## TASK PROMPT
Using the data below, copy each line that includes the word "living".

## Saved entries
Lemma list_lines_pids k ls hu uu used total :
  (∀ p, p ∈ living k → 0 ≤ Process.pid p < 2 ^ 16 ∧ 10 ∉ chars (name (inner p))) →
  list_lines k hu uu used total = Some ls →
  omap pid_column (lines (unlines ls)) = Process.pid <$> living k.
Proof.
  intros Hn Hls. unfold list_lines in Hls.
  apply bind_Some in Hls as (rows & Hrows & Hls). apply bind_Some in Hls as (heap & Hheap & Hls).
  apply bind_Some in Hls as (user & Huser & Hls). apply bind_Some in Hls as (memory & Hmemory & Hls).
  apply (inj Some) in Hls as <-.
  assert (Husage : ∀ n a b l c, usage_of n a b = Some l → c = 10 ∨ c = 13 ∨ c = 124 → c ∉ chars n → c ∉ l).
  { intros n a b l c. unfold usage_of. intros (x & Hx & (y & Hy & [= <-])%bind_Some)%bind_Some Hc Hcn.
    apply usage_row_avoids; [done|done|by eapply human_unit..]. }
  apply mapM_Some in Hrows. rewrite lines_unlines.
  - assert (Hskip : ∀ l ls, 124 ∉ l → omap pid_column (l :: ls) = omap pid_column ls).
    { intros l ls Hl. cbn [omap list_omap]. unfold pid_column at 1. by rewrite split_once_none. }
    assert (Hh : ∀ ls, omap pid_column (header :: ls) = omap pid_column ls) by done.
    rewrite Hh, omap_app, !Hskip.
    + change (omap pid_column []) with (@nil Z). rewrite app_nil_r. clear -Hrows Hn. induction Hrows as [|p r ps rows Hr _ IH]; [done|].
      unfold row_of in Hr. apply fmap_Some in Hr as (x & _ & ->). cbn [omap list_omap].
      destruct (Hn p ltac:(by left)) as [Hp _]. rewrite pid_column_row by done. rewrite fmap_cons. f_equal.
      apply IH. intros q Hq. apply Hn. by right.
    + apply cpus_avoids. lia.
    + apply not_elem_of_app. split; [literal|]. apply show_queue_avoids. lia.
    + eapply Husage; [exact Hmemory|lia|literal].
    + eapply Husage; [exact Huser|lia|literal].
    + eapply Husage; [exact Hheap|lia|literal].
  - constructor; [apply clean_line; literal|]. apply Forall_app. split.
    + apply Forall_forall. intros r (i & Hi)%list_elem_of_lookup.
      destruct (Forall2_lookup_r _ _ _ _ _ Hrows Hi) as (p & Hp%list_elem_of_lookup_2 & Hrow). unfold row_of in Hrow.
      apply fmap_Some in Hrow as (x & Hx & ->). apply row_line; [by apply Hn|by eapply human_unit].
    + repeat constructor; apply clean_line.
      all: try (by eapply Husage; [eassumption|lia|literal]).
      all: first [apply cpus_avoids; lia|apply not_elem_of_app; split; [literal|apply show_queue_avoids; lia]].
Qed.
Lemma switch_loop_returns fuel q ctx (k : St) :
  wf k → (length (ready_queue k) < fuel)%nat → (∀ x, x ∈ ready_queue k → x ≠ q → resumable k x) →
  ∃ r, switch_loop cpuid fuel q ctx k = Done r.
Proof.
  revert k. induction fuel as [|fuel IH]; intros k Hwf Hf Hres; [lia|]. simpl.
  destruct (ready_queue k) as [|next rest] eqn:Eq.
  { unfold pop_ready, mbind, M_bind. rewrite Eq. eauto. }
  unfold pop_ready. rewrite (bind_step _ _ k (Some next) (set_ready rest k)) by (by rewrite Eq).
  assert (Hin : next ∈ ready_queue k) by (rewrite Eq; by left).
  destruct (wf_queue _ _ Hwf next Hin) as [loc Hloc].
  destruct (wf_table _ _ Hwf next loc Hloc) as (p & Hp & Hpid & Hi).
  pose proof (lookup_proc_Some _ _ _ _ Hloc Hp) as Hl.
  rewrite (bind_step _ _ _ _ _ eq_refl). simpl. rewrite Hloc. simpl.
  rewrite (bind_step _ _ _ _ _ eq_refl).
  rewrite (bind_step _ _ _ p (set_ready rest k)) by (unfold read_proc, mbind, M_bind, get, unwrap; simpl; by rewrite Hp).
  destruct (Inner.is_ready (inner p)) eqn:Er; simpl.
  - destruct (q =? next) eqn:Eqn; simpl; [eexists; reflexivity|]. apply Z.eqb_neq in Eqn.
    apply bool_decide_eq_true in Er. destruct (Hres next ltac:(by left) (not_eq_sym Eqn) p Hl Er) as (v & reg & n & Hv & Ha).
    destruct (restore_returns p ctx k v reg n Hv Ha) as (r & m & Hr).
    rewrite (bind_step _ _ _ r (set_kmem m (set_ready rest k))) by (unfold on_mem, zoom; simpl; by rewrite Hr).
    rewrite (bind_step _ _ _ _ _ eq_refl).
    match goal with |- ∃ _, mbind _ (set_pid _ _) ?s = _ =>
      destruct (set_pid_returns next s) as [k' Hk'] end.
    { destruct (wf_running _ _ Hwf) as (c & Hc & _). by exists c. }
    rewrite (bind_step _ _ _ _ _ Hk'). eexists. reflexivity.
  - apply IH; [|simpl in *; lia|intros x Hx; apply Hres; by right].
    apply wf_drop; [done|rewrite Eq; set_solver|]. intros x Hx Hrx. rewrite Eq in Hx.
    apply elem_of_cons in Hx as [->|Hx]; [|by right]. unfold is_ready in Hrx. rewrite Hl in Hrx.
    unfold Inner.is_ready in Er. congruence.
Qed.
Definition proc1 : Process := mkProcess 1 (inner_example Running 10 0 stack_example).
Definition kill_example : Kernel table queue :=
  state_of (manager_kill offset_example 2 7 kernel_example) kernel_example.
Definition wait_example : Kernel table queue :=
  state_of (wait_pid 0 3 (regs_example 61) kernel_example) kernel_example.
Definition sem_wait_example : Kernel table queue :=
  state_of (sem_wait 0 7 (regs_example 63) kernel_example) kernel_example.
Definition sem_signal_example : Kernel table queue :=
  state_of (sem_signal 0 7 (regs_example 63) kernel_example) kernel_example.

Lemma state_of_Done {S A} (o : outcome (A * S)) s a s' : o = Done (a, s') → state_of o s = s'.
Proof. by intros ->. Qed.

Lemma can_block_example : can_block kernel_example 1 proc1.
Proof.
  split; [done|]. intros q Hq Hne p Hp Hs. apply elem_of_cons in Hq as [->|Hq%list_elem_of_singleton].
  - vm_compute in Hp. injection Hp as <-. discriminate Hs.
  - subst q. vm_compute in Hp. injection Hp as <-. eexists _, _, _. split; [reflexivity|vm_compute; reflexivity].
Qed.

Lemma manager_kill_spec_witness :
  lookup_proc kill_example 2 = Some (map_inner (killed 7) (mkProcess 2 (inner_example Ready 20 0 forked_child))) ∧
  get_ret 2 kill_example = Done (Some 7, kill_example) ∧ 4 ∈ ready_queue kill_example.
Proof.
  destruct (manager_kill_spec offset_example 0 2 7 kernel_example
    (mkProcess 2 (inner_example Ready 20 0 forked_child)))
    as (k' & Hk & _ & H1 & H2 & H3 & _).
  - apply kernel_example_wf.
  - vm_compute. reflexivity.
  - vm_compute. intros Hin. by apply list_elem_of_singleton in Hin.
  - intros v [= <-]. eexists. vm_compute. reflexivity.
  - apply (state_of_Done _ kernel_example) in Hk as <-. split_and!; [exact H1|exact H2|]. apply (H3 4 (mkProcess 4 dead_example)).
    + by left.
    + vm_compute. reflexivity.
Defined.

## ANSWER TO THIS TASK
  (∀ p, p ∈ living k → 0 ≤ Process.pid p < 2 ^ 16 ∧ 10 ∉ chars (name (inner p))) →
  omap pid_column (lines (unlines ls)) = Process.pid <$> living k.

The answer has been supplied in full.